The biggest change is related to create-freesewing-pattern and the development environment it sets up for you.

We use create-react-app (aka CRA) under the hood, and FreeSewing 2.16 is our first release to ship with React 17, CRA 4, and Webpack 5.

That migration to CRA 4 (and its companion react-scripts 4) is significant be because it has a whole new way of hot-reloading your application, called FAST_REFRESH.

The downside is that it will only work for local components in your app. And since our development environment loads your pattern code as a (local) dependency, it does not reload when you change your pattern file.

To make matters worse, Webpack 5 will keep a cache in memory of the built dependencies. So even restarting the development environment won’t show the changes you’ve made to your pattern.

Obviously, that ain’t cool. And while there’s certainly ways to configure Webpack to behave as we want it to, CRA doesn’t allow for that sort of customization. You can always eject the CRA configuration (or fork react-scripts) but that would create too much maintenance overhead.

The FreeSewing development environment: Now with fast refresh

We want the development environment to reflect any changes you make to your code. And we’d like to use the new fast refresh feature because it’s pretty great.

Unlike the previous hot-reload that would just reload the page, fast refresh can dynamically update a changed React component.

That’s an important distinction because a page reload will reset the development environment to the state that’s stored in local storage. That includes the most important things like measurements, but it does not include what you were looking at in the development environment, pattern configuration, and so on. So each reload you’d need a few clicks to get back to what you were doing, which was a bit of an annoyance.
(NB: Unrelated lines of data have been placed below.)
Lemma take_remaining_emptied (l : list Shard) :
  (∀ i sh, l !! i = Some sh → agg_windows (sh_aggregator sh) = []) →
  take_remaining l = ([], l).
Proof.
  induction l as [|sh l IH]; intros Hl; [done|]. cbn [take_remaining].
  pose proof (Hl 0%nat sh eq_refl) as Hsh.
  rewrite IH by (intros i sh' Hi; by apply (Hl (Datatypes.S i))).
  destruct sh as [q [w m]]. cbn in Hsh. by subst.
Qed.

Lemma final_stop s s' : final s → stop s = Some (Ret s') → final s' ∧ pl_sink s' = pl_sink s.
Proof.
  intros ((Hraw & Hp & Hsh & Ha) & He & Hw & Hr) Hs. unfold stop in Hs.
  unfold can_join_writer, can_join_parser in Hs. rewrite Hw, Hp in Hs.
  unfold final, all_down, emptied.
  destruct (pl_stop s) as [| | |i|i|]; [done|..].
  - simplify_eq. by split_and!.
  - simplify_eq. by split_and!.
  - destruct (pl_shards s !! i) as [sh|] eqn:Hi; simplify_eq; [|by split_and!].
    cbn. split_and!; try done; intros j sh' [(<- & <- & _)|[_ Hj]]%list_lookup_insert_Some; cbn; eauto.
  - destruct (pl_aggs s !! i) as [p|] eqn:Hi; [|simplify_eq; by split_and!].
    rewrite (Ha _ _ Hi) in Hs. simplify_eq. cbn. split_and!; try done.
    intros j p' [(_ & <- & _)|[_ Hj]]%list_lookup_insert_Some; eauto.
  - unfold flush_remaining_windows in Hs. rewrite (take_remaining_emptied _ He) in Hs. cbn in Hs.
    simplify_eq. by split_and!.
Qed.

Lemma final_step s a s' :
  final s → pipe_step hash s a = Some (Ret s') → final s' ∧ pl_sink s' = pl_sink s ∧ accepted_by s a = [].
Proof.
  intros Hf Hs. destruct a as [m| |now ck| | |i|ck| | |]; cbn [pipe_step accepted_by] in *.
  - destruct Hf as ((Hraw & Hd) & Hrest). destruct (submit_raw_message s m) as [[b s1]|] eqn:Hm; cbn in Hs; [|done].
    simplify_eq. unfold submit_raw_message in Hm.
    destruct (push (pl_raw_queue s) m) as [[b' q]|] eqn:Hq; cbn in Hm; [|done]. simplify_eq.
    apply push_Some in Hq as [(_ & -> & ->)|(? & _)]; [|congruence]. done.
  - destruct Hf as (_ & _ & _ & Hr). unfold start in Hs. rewrite Hr in Hs. by destruct (pl_parser s).
  - destruct Hf as (_ & _ & Hw & _). apply writer_timeout_Ret in Hs as [Hw' _]. congruence.
  - destruct Hf as (? & ? & ? & ?). unfold stop_request in Hs. destruct (pl_stop s); simplify_eq. done.
  - destruct Hf as ((_ & Hp & _) & _). unfold run_parser_stage in Hs. by rewrite Hp in Hs.
  - destruct Hf as ((_ & _ & _ & Ha) & _). unfold run_aggregation_stage in Hs.
    destruct (pl_shards s !! i) as [sh|]; cbn in Hs; [|done].
    destruct (pl_aggs s !! i) as [p|] eqn:Hi; [|done]. by rewrite (Ha _ _ Hi) in Hs.
  - destruct Hf as (_ & _ & Hw & _). apply writer_wait_Ret in Hs as [Hw' _]. congruence.
  - destruct Hf as (_ & _ & Hw & _). unfold flush_completed_windows in Hs. by rewrite Hw in Hs.
  - by destruct (final_stop _ _ Hf Hs).
  - by apply start_refused_Ret in Hs.
Qed.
Fast refresh has the potential to fix that, and to enable it all we need to do is import the pattern as a local component. Alas, CRA uses Webpack’s ModuleScopePlugin which forbids importing local code from outside the example/src folder.

To sidestep that issue, running:

Bash prompt
npx create-freesewing-pattern

will now symlink example/src/pattern to the root folder of your pattern. That brings the code into the local scope, so it can be correctly loaded and fast-refreshed.
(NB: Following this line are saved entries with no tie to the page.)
Lemma program_thread_ok acts received v : run acts received v → thread_ok (sy_network v).
Proof.
  destruct (startup_started _ _ _ _ _ Hstart) as (_ & _ & _ & Hn & _). apply thread_ok_system.
  cbn. rewrite Hn. apply new_stage_ok.
Qed.

(** A shutdown never gets stuck.  In every reachable state in which [main]
    has seen the signal and has not exited, some thread of the program can
    make a step (a network call in progress on a closed socket fails), unless
    [NetworkStage::stop] is waiting for a thread that its stop has not
    reached. *)
Theorem shutdown_progresses ec acts received v :
  ec_failed ec = true → run acts received v → shutting_down (sy_main v) = true →
  (ns_stop (sy_network v) = NsJoin → stop_noticed (sy_network v)) →
  ∃ a, is_env a = false ∧ is_Some (system_step hash draw ec_message v a).
Proof.
  intros Hec Hrun Hsd Hn. pose proof (program_thread_ok _ _ _ Hrun).
  apply program_ok in Hrun as (on & msgs & Hok).
  destruct (shutdown_enabled hash draw ec_message W FI kQueueCapacity sink0 threads program_window ltac:(done)
    _ _ _ _ v ec Hok) as (a & Ha & _ & _ & Hs); eauto.
Qed.

(** A shutdown terminates.  Once a stop has been noticed by the network
    thread, the number of steps of all threads until [main] exits is bounded
    by the work that is queued and the stages of the shutdown, plus a flush of
    all shards for every tick of the flush timer, whatever the network does. *)
Theorem shutdown_bounded acts received v acts' received' v' :
  run acts received v → stopping v → system_run hash draw ec_message v acts' received' v' →
  Z.of_nat (length acts') ≤
    system_measure (cf_aggregator_threads (sv_config sv)) v +
    (Z.max (cf_aggregator_threads (sv_config sv)) 1 + 2) * total (λ a, ind (is_env a)) acts'.
Proof.
  intros (on & msgs & Hok)%program_ok Hst Hrun. set (T := cf_aggregator_threads (sv_config sv)) in *.
  enough (stopping v' ∧ (∃ acts on msgs' received', system_ok hash W FI kQueueCapacity sink0 T acts on msgs' received' v') ∧
    Z.of_nat (length acts') + system_measure T v' ≤
    system_measure T v + (Z.max T 1 + 2) * total (λ a, ind (is_env a)) acts') as (_ & _ & Hle)
    by (pose proof (system_measure_nonneg T v'); lia).
  induction Hrun as [|acts1 received1 v1 a v2 _ (Hst1 & (acts0 & on1 & msgs1 & r1 & Hok1) & IH) Hs].
  { split_and!; [done|by eauto|]. unfold total. cbn. lia. }
  destruct (stopping_step hash draw ec_message _ _ _ _ _ program_window _ _ _ _ _ _ _ Hok1 Hst1 Hs) as [Hst2 Hm].
  destruct (system_step_ok _ _ _ _ _ _ _ _ _ _ _ _ _ _ _ Hok1 Hs) as (msgs2 & Hok2).
  split_and!; [done|by eauto|]. rewrite length_app, total_app. unfold total at 2. cbn [length foldr]. lia.
Qed.


(** C2: end to end, in ordinary operation.  When the program has exited and no
    trade was added after the flush timer had passed the end of its window,
    the output file holds what it held before followed by exactly the report
    of all trades of all messages received from the network, as a single
    sequential aggregator would have written it: the threads, the shards, the
    timer and the shutdown leave no trace. *)
Theorem punctual_program_output acts received v :
  punctual_system_run hash draw ec_message W (new_system log sv) acts received v → sy_main v = MainExit →
  ∃ text, batch_text W (trades_of received) = Ret text ∧
    fos_file (pl_sink (sy_pipeline v)) = env_output_contents env +:+ text.
Proof.
  intros Hrun Hexit. destruct (punctual_system_run_ok _ _ _ _ _ _ _ _ _ _ _ _ program_start_ok Hrun) as (msgs & Hok).
  pose proof (so_main _ _ _ _ _ _ _ _ _ _ _ Hok) as Hm. unfold main_ok in Hm. rewrite Hexit in Hm.
  destruct Hm as (Hs & Ht & _).
  destruct (so_run _ _ _ _ _ _ _ _ _ _ _ Hok) as (pacts & [_ _ Hp] & Hst). rewrite Hexit in Hst.
  rewrite (so_received _ _ _ _ _ _ _ _ _ _ _ Hok), Ht, app_nil_r.
  exact (punctual_text hash _ _ _ _ _ program_window _ _ _ (Hp eq_refl) Hst Hs).
Qed.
There’s another advantage to this approach: Where previously you had to run two terminals — one to build/watch the pattern code and one to build/watch the development environment — you now need to load just one because the development environment will also build/watch the pattern code.

Developers rejoice 🎉

Migration of react-markdown 5 to 6

Another major change is react-markdown. We’ve already upgraded it on our websites (part of the migration to Gatsby v3 that we completed earlier this month), but we’re also using it in our development environment.

It’s a relatively trivial change where the markdown content is no longer passed in as an explicit prop:

jsx
<Markdown source={`Hello, I am **Markdown**`} />

But rather via the special children prop.

jsx
<Markdown>Hello, I am **Markdown**</Markdown>

Upgraded rollup plugins

The following rollup-plugins also had some major changes:

  • rollup-plugin-terser 6 => 7
  • @rollup/plugin-commonjs 14 => 19
  • @rollup/plugin-node-resolve 8 => 13

This should not cause any issues unless perhaps you’re bundling your own freesewing patterns. If you hit any snags, let us know.

Defaults for browserlist

We now use the recommended defaults setting for browserlist which controls browser support for cross-compilers such as Babel.

We used to have a set of custom settings but there is no real reason for us to not stick to the defaults.

This could potentiality impact browser support for some really old browsers, but chances are this too will pass under the radar.

Summary

Not so much has changed in the FreeSewing code itself, but there’s a bunch of changes that impact the dependencies and bundlers.

These are typically the hardest and most esoteric things about any JavaScript project.

If you run into any problems after upgrading to FreeSewing v2.16, please hop onto our Discord server so we can help you out.

That being said, as long as you use the same version of different FreeSewing packages, you should not have any problems.